« Il est d'habitude que le pays où se tient la conférence lance des invitations. Jusqu'ici, nous n'avons pas reçu une invitation du gouvernement marocain. Peut être nous en veut-il encore de notre position vis-à-vis de la Mauritanie dont nous avons soutenu l'indépendance ? Je pourrais arrêter là ma réponse. J'ajouterai, pour être plus précis, que nous avons reçu, il y a dix jours, de Sékou Touré, qui est l'un des chefs d'État invités, un télégramme nous demandant si nous étions prêts à assister à une conférence au sommet réunissant les chefs d'État africains à Casablanca. Nous lui avons répondu qu'une telle réunion devait être préparée par des contacts, des conversations, ne serait-ce que pour fixer l'ordre du jour.
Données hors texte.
(** *** Polling until nothing is ready *)
Lemma poll_prefetcher_ok fuel m0 r self h w dn fl m :
  live w → PrefetchInv m0 r self h w dn fl m → length fl < fuel →
  ∃ self' h' w' dn' fl' m', poll_prefetcher fuel self h w = Ret ((self', h'), w') ∧ live w' ∧
    PrefetchInv m0 r self' h' w' dn' fl' m' ∧ dn' ++ fl' = dn ++ fl ∧ allocated w' = allocated w ∧
    others_kept h h' r ∧ (∀ q, tab h' r 3 q = tab h r 3 q) ∧ (fl' = [] ∨ polls_left fl' w' < polls_left fl w).
Proof.
  revert self h w dn fl m. induction fuel as [|fuel IH]; intros self h w dn fl m Hl Hpi Hf; [lia|].
  destruct (live_poll m0 r self h w dn fl m Hl Hpi) as
    (res & self1 & h1 & w1 & dn1 & fl1 & m1 & E & Hl1 & Hpi1 & Ha & Hal & Hc & Ho & Ht & Hless & Hres).
  cbn [poll_prefetcher]. rewrite (io_bind_run _ _ _ _ _ E). destruct res as [p|].
  - destruct (IH self1 h1 w1 dn1 fl1 m1 Hl1 Hpi1) as (self' & h' & w' & dn' & fl' & m' & E' & Hl' & Hpi' & Ha' & Hal' & Ho' & Ht' & Hless'); [lia|].
    exists self', h', w', dn', fl', m'. split_and!; [exact E'|done|done|congruence|congruence| |intros q; by rewrite Ht'|].
    + intros r' mm Hne HR. by apply Ho', Ho.
    + destruct Hless as [->|Hless]; [by cbn in Hres|]. destruct Hless'; [by left|right; lia].
  - subst fl1. exists self1, h1, w1, dn1, fl, m1. by split_and!.
Qed.

(** *** Histories *)
Lemma PrefetchInv_new m0 r conn ai h w :
  pt_inv h → Rep h r m0 → outstanding (dc conn) w = [] → PrefetchInv m0 r (new_from_raw conn ai) h w [] [] m0.
Proof.
  intros Hinv HR Hq. split; cbn; [done|done|split; [by intros f ?%elem_of_nil..|done]|constructor|constructor|constructor| |done|constructor].
  by intros f ?%elem_of_nil.
Qed.

Inductive pf_op := OpFetchAfter (n : Z) | OpPollOnce.

(** [execute_reqs] as the fault handler calls it, from the entry of page [n]. *)
Definition run_pf_op (fuel N : nat) (r : Z) (self : DCAsyncPrefetcher W) (h : heap) (o : pf_op) :
    io W (DCAsyncPrefetcher W * heap) :=
  match o with
  | OpFetchAfter n =>
      l1 ← lift (unwrap (tab h r 3 (n / 512)));
      execute_reqs self h (Iter_new_from_l1 l1 (Z.to_nat (n mod 512))) (step_strategy fuel N)
  | OpPollOnce => '(_, self, h) ← prefetcher_poll self h; mret (self, h)
  end.


Lemma iter_from_page h r n l1 :
  is_vpn n → tab h r 3 (n / 512) = Some l1 → iter_pos h r (Iter_new_from_l1 l1 (Z.to_nat (n mod 512))) n.
Proof.
  intros Hn Ht. pose proof (proj1 (is_vpn_bound n) Hn) as Hb. clear Hn. rename Hb into Hn. rewrite tab_bound_S in Hn.
  pose proof (Z.mod_pos_bound n 512). pose proof (Z.div_mod n 512). exists (n / 512)%Z. cbn [cur_page cur_idx Iter_new_from_l1].
  split_and!; [apply Z.div_pos; lia|apply Z.div_lt_upper_bound; lia|done|lia|lia|lia].
Qed.
(* ===== verification/FlatDump.v ===== *)
(** * Dumping an address space to a flat page table

    The visitors of [kern_wrappers/vma_iters.rs] that read page tables without
    changing them, [VMADumpIter] and [VMATraverseIter], and
    [Task::generate_mm] of [task.rs], which dumps every VMA of the caller into
    one [FlatPageTable].  The theorem: the table holds exactly the mapped pages
    of the address space, each with its frame. *)

From Stdlib Require Import Sorted.
From S2P Require Import Prelude Future Rdma Bytes Descriptors FlatTable Task RefTask Machine PageStructures ShadowProcess ShadowSpec RefPages.

(** ** The visitors *)
Record VMADumpIter := mkVMADumpIter { flat_page_table : FlatPageTable; count : Z }.

Record VMATraverseIter := mkVMATraverseIter { mappings : list (Z * Z) }.

Section Visitors.
Context {W : Type} {ta : TaskApi W} {pa : PagesApi W}.

Definition VMADumpIter_new (pt : FlatPageTable) : VMADumpIter := mkVMADumpIter pt 0.

(** A duplicate entry is only reported in the log. *)
Definition dump_handle_pte_entry (addr : Z) (engine : VMADumpIter) : io W VMADumpIter :=
  phy_addr ← pmem_get_phy_from_pte addr;
  let pt := if (0 <? phy_addr)%Z then flat_add_one (flat_page_table engine) addr phy_addr
            else flat_page_table engine in
  n ← lift (u64_add (count engine) 1);
  mret (mkVMADumpIter pt n).

(** The count, and the visitor with the table it borrows. *)
Definition VMADumpIter_execute (self : VMADumpIter) (vma : Z) : io W (Z * VMADumpIter) :=
  self ← engine_walk dump_handle_pte_entry vma self;
  mret (count self, self).

Definition VMATraverseIter_new : VMATraverseIter := mkVMATraverseIter [].

Definition traverse_handle_pte_entry (addr : Z) (engine : VMATraverseIter) : io W VMATraverseIter :=
  phy_addr ← pmem_get_phy_from_pte addr;
  mret (mkVMATraverseIter (mappings engine ++ [(addr, phy_addr)])).

Definition VMATraverseIter_execute (self : VMATraverseIter) (vma : Z) : io W VMATraverseIter :=
  engine_walk traverse_handle_pte_entry vma (mkVMATraverseIter []).

(** ** [Task::generate_mm] *)
Fixpoint dump_vmas (fuel : nat) (cur : Z) (pt : FlatPageTable) (vmas : list VMADescriptor) (total_counts : Z) :
    io W (list VMADescriptor * FlatPageTable) :=
  match fuel with
  | 0 => λ _, NoFuel
  | S fuel =>
      '(vma, cur) ← VMAIter_next cur;
      match vma with
      | None => mret (vmas, pt)
      | Some vma =>
          d ← VMA_generate_descriptor vma;
          '(n, it) ← VMADumpIter_execute (VMADumpIter_new pt) vma;
          total_counts ← lift (u64_add total_counts n);
          dump_vmas fuel cur (flat_page_table it) (vmas ++ [d]) total_counts
      end
  end.

Definition generate_mm (fuel : nat) : io W (list VMADescriptor * FlatPageTable) :=
  cur ← VMAIter_new;
  dump_vmas fuel cur FlatPageTable_new [] 0.
End Visitors.

(** ** What the walks collect *)
Section DumpSpec.
Context {W : Type} {ta : TaskApi W} {tok : TaskOk W} {pa : PagesApi W} {kn : Kernel W}.
Context {kt : KTimerApi W} {kt_ok : KTimerOk W} {kr : KRdmaKit W} {nic : NicOk W} {kn_ok : KernelOk W}.
Context {pok : PagesOk W}.
Implicit Types o : osview PageData.

Definition dump_entry o (t : FlatPageTable) (a : Z) : FlatPageTable :=
  if decide (is_mapped o a) then flat_add_one t a (frame_of o a) else t.

Lemma walk_dump_ok l it w :
  (0 ≤ count it)%Z → (count it + Z.of_nat (length l) < 2 ^ 64)%Z →
  walk_entries dump_handle_pte_entry l it w =
    Ret (mkVMADumpIter (foldl (dump_entry (os w)) (flat_page_table it) l) (count it + Z.of_nat (length l)), w).
Proof.
  revert it. induction l as [|a l IH]; intros [t n] H0 Hn; cbn [count flat_page_table length] in *.
  { cbn. by rewrite Z.add_0_r. }
  cbn [walk_entries]. unfold dump_handle_pte_entry at 1, pmem_get_phy_from_pte. cbn [count flat_page_table].
  assert (E : (phy_addr ← (v ← pte_val a; mret (phy_of_pte v));
      let pt := if (0 <? phy_addr)%Z then flat_add_one t a phy_addr else t in
      n ← lift (u64_add n 1); mret (mkVMADumpIter pt n)) w = Ret (mkVMADumpIter (dump_entry (os w) t a) (n + 1), w)).
  { erewrite io_bind_run; [|by step (pte_val_ok a w)]. cbv beta zeta. rewrite u64_add_Ret by (unfold is_u64; lia).
    unfold dump_entry, is_mapped, frame_of. cbn. by case_decide; [rewrite (proj2 (Z.ltb_lt _ _))|rewrite (proj2 (Z.ltb_ge _ _)) by lia]. }
  step E. rewrite IH; cbn [count flat_page_table]; [|lia..]. do 3 f_equal. lia.
Qed.

Lemma walk_traverse_ok l it w :
  walk_entries traverse_handle_pte_entry l it w =
    Ret (mkVMATraverseIter (mappings it ++ ((λ a, (a, frame_of (os w) a)) <$> l)), w).
Proof.
  revert it. induction l as [|a l IH]; intros [ms]; cbn [walk_entries mappings]; [cbn; by rewrite app_nil_r|].
  assert (E : traverse_handle_pte_entry a (mkVMATraverseIter ms) w = Ret (mkVMATraverseIter (ms ++ [(a, frame_of (os w) a)]), w)).
  { unfold traverse_handle_pte_entry, pmem_get_phy_from_pte. erewrite io_bind_run; [|by step (pte_val_ok a w)]. done. }
  step E. rewrite IH. cbn [mappings fmap list_fmap]. by rewrite <- app_assoc.
Qed.

Lemma dump_lookup o l t a :
  translate (foldl (dump_entry o) t l) a = if decide (a ∈ l ∧ is_mapped o a) then Some (frame_of o a) else translate t a.
Proof.
  revert t. induction l as [|b l IH]; intros t; cbn [foldl].
  { rewrite decide_False; [done|]. by intros [?%elem_of_nil _]. }
  rewrite IH. case_decide as H1; case_decide as H2; [done|destruct H2; destruct H1; split; [by right|done]| |].
  - destruct H2 as [[->|]%elem_of_cons Hm]; [|tauto]. unfold dump_entry, translate, flat_add_one. rewrite decide_True by done.
    cbn. by rewrite lookup_insert_eq.
  - unfold dump_entry. case_decide as Hm; [|done]. unfold translate, flat_add_one. cbn. apply lookup_insert_ne.
    intros ->. apply H2. split; [left|done].
Qed.

(** Distinct addresses of a range are at most as many as the range is long. *)
Lemma sorted_range_length s e (l : list Z) :
  StronglySorted Z.lt l → (∀ a, a ∈ l → (s ≤ a < e)%Z) → (s ≤ e)%Z → (Z.of_nat (length l) ≤ e - s)%Z.
Proof.
  intros Hs. revert s. induction Hs as [|x l Hl IH Hx]; intros s Hr Hse; [cbn; lia|].
  pose proof (Hr x ltac:(left)). rewrite Forall_forall in Hx.
  specialize (IH (x + 1)%Z). cbn [length]. rewrite Nat2Z.inj_succ.
  assert (Z.of_nat (length l) ≤ e - (x + 1))%Z; [|lia]. apply IH; [|lia].
  intros a Ha. specialize (Hx a Ha). specialize (Hr a ltac:(by right)). lia.
Qed.

(** The pages of an area, as its dump sees them. *)
Definition area_page o (v : VmArea.t) (a : Z) : Prop :=
  (4096 | a)%Z ∧ (VmArea.vm_start v ≤ a < VmArea.vm_end v)%Z ∧ is_mapped o a.

Lemma execute_ok w p v t :
  mm_inv w → (p, v) ∈ areas w →
  ∃ n it, VMADumpIter_execute (VMADumpIter_new t) p w = Ret ((n, it), w) ∧
    (0 ≤ n ≤ VmArea.vm_end v - VmArea.vm_start v)%Z ∧
    (∀ a, area_page (os w) v a → translate (flat_page_table it) a = Some (frame_of (os w) a)) ∧
    (∀ a, ¬ area_page (os w) v a → translate (flat_page_table it) a = translate t a).
Proof.
  intros Hinv Hin. pose proof (areas_ok w Hinv) as (_ & _ & Ho). destruct (ordered_elem _ _ _ Ho Hin) as [Hr He].
  destruct (walk_ok (VmArea.vm_start v) (VmArea.vm_end v) w) as (k & E & Hs & Hk & Hall).
  assert (Hlen : (Z.of_nat (length k) ≤ VmArea.vm_end v - VmArea.vm_start v)%Z).
  { apply sorted_range_length; [done| |lia]. intros a Ha. by apply Hk. }
  unfold VMADumpIter_execute, engine_walk.
  eexists _, _. split.
  { erewrite io_bind_run; [done|]. step (vm_area_read_ok w p v Hinv Hin). step E.
    apply walk_dump_ok; cbn; lia. }
  cbn [count flat_page_table VMADumpIter_new]. split; [lia|].
  assert (Hp : page_addrs (os w) v (filter (is_mapped (os w)) k)) by by eapply walk_page_addrs.
  assert (Ha : ∀ a, (a ∈ k ∧ is_mapped (os w) a) ↔ area_page (os w) v a).
  { intros a. destruct Hp as [_ Hp]. specialize (Hp a). rewrite list_elem_of_filter in Hp. unfold area_page. tauto. }
  split; intros a Hpa; rewrite dump_lookup; case_decide as Hd; [done|by rewrite Ha in Hd|by rewrite Ha in Hd|done].
Qed.

(** [a] is a mapped page of one of the areas. *)
Definition page_in o (l : list (Z * VmArea.t)) (a : Z) : Prop := Exists (λ x, area_page o x.2 a) l.

#[local] Instance area_page_dec o v a : Decision (area_page o v a).
Proof.
  unfold area_page. assert (Decision (4096 | a)%Z); [|apply _].
  destruct (decide (a mod 4096 = 0)%Z) as [H|H]; [left|right]; by rewrite <- Z.mod_divide.
Defined.

#[local] Instance page_in_dec o l a : Decision (page_in o l a).
Proof. unfold page_in. apply _. Defined.

Lemma dump_vmas_ok fuel w l1 l2 t ds n :
  mm_inv w → areas w = l1 ++ l2 → length l2 < fuel → ordered l2 →
  (0 ≤ n < 2 ^ 64)%Z → Forall (λ x, (n ≤ VmArea.vm_start x.2)%Z) l2 →
  ∃ pt, dump_vmas fuel (head_ptr l2) t ds n w = Ret ((ds ++ (area_desc <$> l2.*2), pt), w) ∧
    (∀ a, page_in (os w) l2 a → translate pt a = Some (frame_of (os w) a)) ∧
    (∀ a, ¬ page_in (os w) l2 a → translate pt a = translate t a).
Proof.
  intros Hinv. revert l1 t ds n fuel. induction l2 as [|[p v] l2 IH]; intros l1 t ds n [|fuel] El Hf Hord Hn Hlow;
    try (cbn in Hf; lia); cbn [dump_vmas head_ptr].
  { step (VMAIter_next_end w). exists t. cbn. rewrite app_nil_r. split_and!; [done| |done]. by intros a ?%Exists_nil. }
  step (VMAIter_next_ok w l1 p v l2 Hinv El).
  assert (Hin : (p, v) ∈ areas w) by (rewrite El; apply elem_of_app; right; left).
  step (generate_descriptor_ok w p v Hinv Hin).
  destruct (execute_ok w p v t Hinv Hin) as (k & it & E & Hk & Hyes & Hno). step E.
  destruct Hord as (Hr & He & Hlt & Hord). apply Forall_cons in Hlow as [Hl0 _]. cbn [snd] in Hl0.
  rewrite u64_add_Ret by (unfold is_u64; lia).
  destruct (IH (l1 ++ [(p, v)]) (flat_page_table it) (ds ++ [area_desc v]) (n + k)%Z fuel) as (pt & E' & Hy' & Hn').
  - by rewrite El, <- app_assoc.
  - cbn in Hf. lia.
  - done.
  - lia.
  - eapply Forall_impl; [exact Hlt|]. intros x Hx. cbn in *. lia.
  - exists pt. split_and!.
    + etransitivity; [exact E'|]. cbn. by rewrite <- app_assoc.
    + intros a Ha. destruct (decide (page_in (os w) l2 a)) as [H2|H2]; [by apply Hy'|]. rewrite Hn' by done.
      apply Exists_cons in Ha as [Ha|]; [|done]. by apply Hyes.
    + intros a Ha. unfold page_in in Ha. rewrite Exists_cons in Ha. rewrite Hn' by tauto. apply Hno. tauto.
Qed.

(** C26: [Task::generate_mm] returns, with fuel for the caller's VMAs, their
    descriptors in order and a flat table that holds exactly the mapped pages of
    these VMAs, each with its frame: entries without a page are left out, no page
    is missed, and neither counter overflows.  The process is not changed. *)
Theorem generate_mm_complete fuel w :
  mm_inv w → length (areas w) < fuel →
  ∃ pt, generate_mm fuel w = Ret ((area_desc <$> (areas w).*2, pt), w) ∧
    ∀ a f, translate pt a = Some f ↔
      f = frame_of (os w) a ∧ (0 < f)%Z ∧ (4096 | a)%Z ∧
      ∃ p v, (p, v) ∈ areas w ∧ (VmArea.vm_start v ≤ a < VmArea.vm_end v)%Z.
Proof.
  intros Hinv Hf. pose proof (areas_ok w Hinv) as (_ & _ & Hord). unfold generate_mm, VMAIter_new. step (get_mmap_ok w Hinv).
  destruct (dump_vmas_ok fuel w [] (areas w) FlatPageTable_new [] 0 Hinv eq_refl Hf Hord) as (pt & E & Hy & Hn); [lia| |].
  { apply Forall_forall. intros [p v] Hx. destruct (ordered_elem _ _ _ Hord Hx). cbn. lia. }
  exists pt. split; [done|]. intros a f. split.
  - intros Ht. destruct (decide (page_in (os w) (areas w) a)) as [Hp|Hp].
    + rewrite Hy in Ht by done. injection Ht as <-. apply Exists_exists in Hp as ([p v] & Hx & H4 & Hr & Hm). split_and!; eauto.
    + by rewrite Hn in Ht.
  - intros (-> & Hm & H4 & p & v & Hx & Hr). apply Hy, Exists_exists. exists (p, v). split; [done|]. by split.
Qed.

(** [VMATraverseIter::execute] lists each page-table entry of the area once, by
    increasing address, those without a page with frame 0 (unlike the dump it does
    not filter them), and forgets what an earlier run collected. *)
Theorem traverse_lists_entries w p v self :
  mm_inv w → (p, v) ∈ areas w →
  ∃ l, VMATraverseIter_execute self p w = Ret (mkVMATraverseIter ((λ a, (a, frame_of (os w) a)) <$> l), w) ∧
    StronglySorted Z.lt l ∧ (∀ a, a ∈ l → (VmArea.vm_start v ≤ a < VmArea.vm_end v)%Z ∧ (4096 | a)%Z) ∧
    page_addrs (os w) v (filter (is_mapped (os w)) l).
Proof.
  intros Hinv Hin. destruct (walk_ok (VmArea.vm_start v) (VmArea.vm_end v) w) as (k & E & Hs & Hk & Hall).
  exists k. split_and!; [|done|done|by eapply walk_page_addrs]. unfold VMATraverseIter_execute, engine_walk.
  step (vm_area_read_ok w p v Hinv Hin). step E. by rewrite walk_traverse_ok.
Qed.
End DumpSpec.

(** ** The theorems at a concrete process *)
Lemma generate_mm_complete_witness :
  ∃ pt, generate_mm 5 example_process = Ret ((area_desc <$> (areas example_process).*2, pt), example_process) ∧
    translate pt 4194304 = Some (frame_of (os example_process) 4194304) ∧ translate pt 4198400 = None.
Proof.
  destruct (generate_mm_complete 5 example_process example_process_inv ltac:(vm_compute; lia)) as (pt & E & Ht).
  exists pt. split; [exact E|]. split.
  - apply Ht. split; [reflexivity|]. split; [vm_compute; reflexivity|]. split; [exists 1024%Z; reflexivity|].
    exists 1%Z, example_area. split; [left|clear; cbn; lia].
  - destruct (translate pt 4198400) as [f|] eqn:Ef; [|reflexivity]. exfalso. apply Ht in Ef as (-> & Hm & _).
    assert (Hx : is_mapped (os example_process) 4198400) by exact Hm. apply example_process_mapped in Hx. lia.
Defined.

Lemma traverse_lists_entries_witness :
  ∃ l, VMATraverseIter_execute (mkVMATraverseIter [(0, 0)%Z]) 1 example_process =
    Ret (mkVMATraverseIter ((λ a, (a, frame_of (os example_process) a)) <$> l), example_process).
Proof.
  destruct (traverse_lists_entries example_process 1 example_area (mkVMATraverseIter [(0, 0)%Z])
    example_process_inv ltac:(left)) as (l & E & _). exists l. exact E.
Defined.
(* ===== verification/ContainerOs.v ===== *)
(** * Processes, pipes and files under the container library

    What the library's system calls do, as far as POSIX says it: processes with
    their descriptors, pipes, directories and a log of what happened.  Where the
    kernel may answer in more than one way, the answer is an input ([choice]) of
    the step function [exec], so that a run is a schedule of processes and
    choices.  No process handles signals.  A logic for trees ([wp]) follows, in
    which a pipe is given a protocol when its creator forks, and its soundness
    for every schedule ([wp_sound]). *)

From stdpp Require Import pretty strings.
From ITree Require Import ITree.
From S2P Require Import Prelude LeanContainer.

Inductive file := PipeRead (i : nat) | PipeWrite (i : nat) | File (path : string).
#[export] Instance file_eq_dec : EqDecision file.
Proof. solve_decision. Defined.

Inductive note :=
| Wrote (path : string) (data : list Z)
| Unshared (p : Z)
| Forked (p c : Z)
| Executed (p : Z) (path : string) (argv envp : list string).

Section Os.
Context {R : Type}.

(** A tree that has returned stands for its caller, which runs on; [Foreign] is
    a process that executes another program, of which only the end is modelled. *)
Inductive status := Run (t : itree' sysE R) | Foreign | Exited (status : Z) | Aborted | Killed | Broken.
Record proc := mkProc { p_status : status; p_fds : gmap Z file; p_parent : Z }.

Record os := mkOs {
  procs : gmap Z proc;
  pipes : gmap nat (list Z);
  dirs : gset string;
  log : list note }.

Record choice := mkChoice { c_ok : bool; c_num : Z; c_num2 : Z; c_data : list Z }.

Definition dead (st : status) : bool := match st with Run _ | Foreign => false | _ => true end.

Definition set_proc (s : os) (p : Z) (pr : proc) : os := mkOs (<[p := pr]> (procs s)) (pipes s) (dirs s) (log s).
Definition set_pipe (s : os) (i : nat) (b : list Z) : os := mkOs (procs s) (<[i := b]> (pipes s)) (dirs s) (log s).
Definition set_dirs (s : os) (d : gset string) : os := mkOs (procs s) (pipes s) d (log s).
Definition add_note (s : os) (n : note) : os := mkOs (procs s) (pipes s) (dirs s) (log s ++ [n]).
Definition kill_others (p : Z) (s : os) : os :=
  mkOs (map_imap (λ q pr, Some (if bool_decide (q = p) || dead (p_status pr) then pr else mkProc Killed ∅ (p_parent pr))) (procs s)) (pipes s) (dirs s) (log s).
Definition del_proc (s : os) (p : Z) : os := mkOs (delete p (procs s)) (pipes s) (dirs s) (log s).

Definition holds (f : file) (s : os) : Prop := map_Exists (λ _ pr, map_Exists (λ _ g, g = f) (p_fds pr)) (procs s).

#[export] Instance holds_dec f s : Decision (holds f s).
Proof. apply _. Defined.

(** A process whose parent is gone has been given to another one. *)
Definition orphan (pr : proc) (s : os) : Prop :=
  match procs s !! p_parent pr with Some pa => dead (p_status pa) = true | None => True end.

#[export] Instance orphan_dec pr s : Decision (orphan pr s).
Proof. unfold orphan. destruct (procs s !! p_parent pr); apply _. Defined.

(** A call that only succeeds or fails *)
Definition plain (ch : choice) : Z := if c_ok ch then 0 else -1.

(** One call of process [p], which holds [fds]; [None] when it has to wait. *)
Definition call (p : Z) (fds : gmap Z file) (parent : Z) (ch : choice) (s : os) {X} (e : sysE X) : (X → itree sysE R) → option os :=
  let on {X} (s : os) (fds : gmap Z file) (k : X → itree sysE R) (x : X) := Some (set_proc s p (mkProc (Run (observe (k x))) fds parent)) in
  let ends st := Some (set_proc s p (mkProc st ∅ parent)) in
  match e in sysE X return (X → itree sysE R) → option os with
  | Open path _ => λ k,
      if c_ok ch then
        if decide (0 ≤ c_num ch ∧ fds !! c_num ch = None)%Z then on s (<[c_num ch := File path]> fds) k (c_num ch) else None
      else on s fds k (-1)%Z
  | Read fd n => λ k,
      match fds !! fd with
      | Some (PipeRead i) =>
          match pipes s !! i with
          | Some [] => if decide (holds (PipeWrite i) s) then None else on s fds k (0%Z, [])
          | Some b => on (set_pipe s i (drop (Z.to_nat n) b)) fds k (Z.of_nat (length (take (Z.to_nat n) b)), take (Z.to_nat n) b)
          | None => None
          end
      | Some (File _) =>
          if c_ok ch then on s fds k (Z.of_nat (length (take (Z.to_nat n) (c_data ch))), take (Z.to_nat n) (c_data ch)) else on s fds k ((-1)%Z, [])
      | _ => on s fds k ((-1)%Z, [])
      end
  | Write fd buf => λ k,
      match fds !! fd with
      | Some (PipeWrite i) =>
          match pipes s !! i with
          | Some b => if decide (holds (PipeRead i) s) then on (set_pipe s i (b ++ buf)) fds k (Z.of_nat (length buf)) else ends Killed
          | None => None
          end
      | Some (File path) =>
          if c_ok ch then on (add_note s (Wrote path buf)) fds k (Z.of_nat (length buf))
          else if decide (c_num ch < Z.of_nat (length buf))%Z then on s fds k (c_num ch) else None
      | _ => on s fds k (-1)%Z
      end
  | Close fd => λ k,
      match fds !! fd with Some _ => on s (delete fd fds) k 0%Z | None => on s fds k (-1)%Z end
  | Mkdir path => λ k,
      if decide (path ∈ dirs s) then on s fds k ((-1)%Z, EEXIST)
      else if c_ok ch then on (set_dirs s ({[path]} ∪ dirs s)) fds k (0%Z, EOTHER) else on s fds k ((-1)%Z, EOTHER)
  | Rmdir path => λ k,
      if decide (path ∈ dirs s) then
        if c_ok ch then on (set_dirs s (dirs s ∖ {[path]})) fds k (0%Z, EOTHER) else on s fds k ((-1)%Z, EOTHER)
      else on s fds k ((-1)%Z, ENOENT)
  | Chdir _ | Chroot _ | Mount _ | Umount2 _ | Setns _ | Prctl => λ k, on s fds k (plain ch)
  | Execve path argv envp => λ k,
      if c_ok ch then Some (set_proc (add_note s (Executed p path argv envp)) p (mkProc Foreign fds parent)) else on s fds k (-1)%Z
  | Unshare => λ k, if c_ok ch then on (add_note s (Unshared p)) fds k 0%Z else on s fds k (-1)%Z
  | Pipe => λ k,
      let '(a, b) := (c_num ch, c_num2 ch) in
      if c_ok ch then
        if decide (0 ≤ a ∧ 0 ≤ b ∧ a ≠ b ∧ fds !! a = None ∧ fds !! b = None)%Z then
          let i := fresh (dom (pipes s)) in
          on (set_pipe s i []) (<[a := PipeRead i]> (<[b := PipeWrite i]> fds)) k (0%Z, (a, b))
        else None
      else on s fds k ((-1)%Z, (a, b))
  | Fork => λ k,
      let c := c_num ch in
      if c_ok ch then
        if decide (0 < c < 2 ^ 31 ∧ c ≠ p ∧ procs s !! c = None)%Z then
          on (set_proc (add_note s (Forked p c)) c (mkProc (Run (observe (k 0%Z))) fds p)) fds k c
        else None
      else on s fds k (-1)%Z
  | Waitpid pid => λ k,
      match procs s !! pid with
      | Some pr =>
          if decide (p_parent pr = p ∨ orphan pr s ∧ c_ok ch = true) then
            if dead (p_status pr) && bool_decide (pid ≠ p) then on (del_proc s pid) fds k pid else None
          else on s fds k (-1)%Z
      | None => on s fds k (-1)%Z
      end
  | Kill pid => λ k,
      if decide (pid = -1)%Z then if c_ok ch then on (kill_others p s) fds k 0%Z else on s fds k (-1)%Z else
      match procs s !! pid with
      | Some pr =>
          if decide (pid = p) then ends Killed
          else if c_ok ch then on (set_proc s pid (mkProc Killed ∅ (p_parent pr))) fds k 0%Z else on s fds k (-1)%Z
      | None => on s fds k (-1)%Z
      end
  | Pause => λ _, None
  | Exit c => λ _, ends (Exited c)
  | AssertFail => λ _, ends Aborted
  | Undefined => λ _, ends Broken
  end.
En résumé, je ne suis pas partisan des réunions improvisées. La Tunisie ne veut pas entrer dans des disputes quelconques. Nous avons suffisamment à faire dans notre pays. Nous travaillons et nous n'avons pas besoin de tumulte ou de prises de position spectaculaires. Nous cherchons à faire notre petit bonhomme de chemin, à faire notre devoir dans notre pays. Nous voulons faciliter les choses dans la mesure du possible, élargir le camp de la paix, nous faire respecter et respecter les autres, essayer de comprendre les attitudes et les politiques et nous déterminer suivant des principes de moralité, de dignité, de liberté aussi bien pour nous que pour les autres. »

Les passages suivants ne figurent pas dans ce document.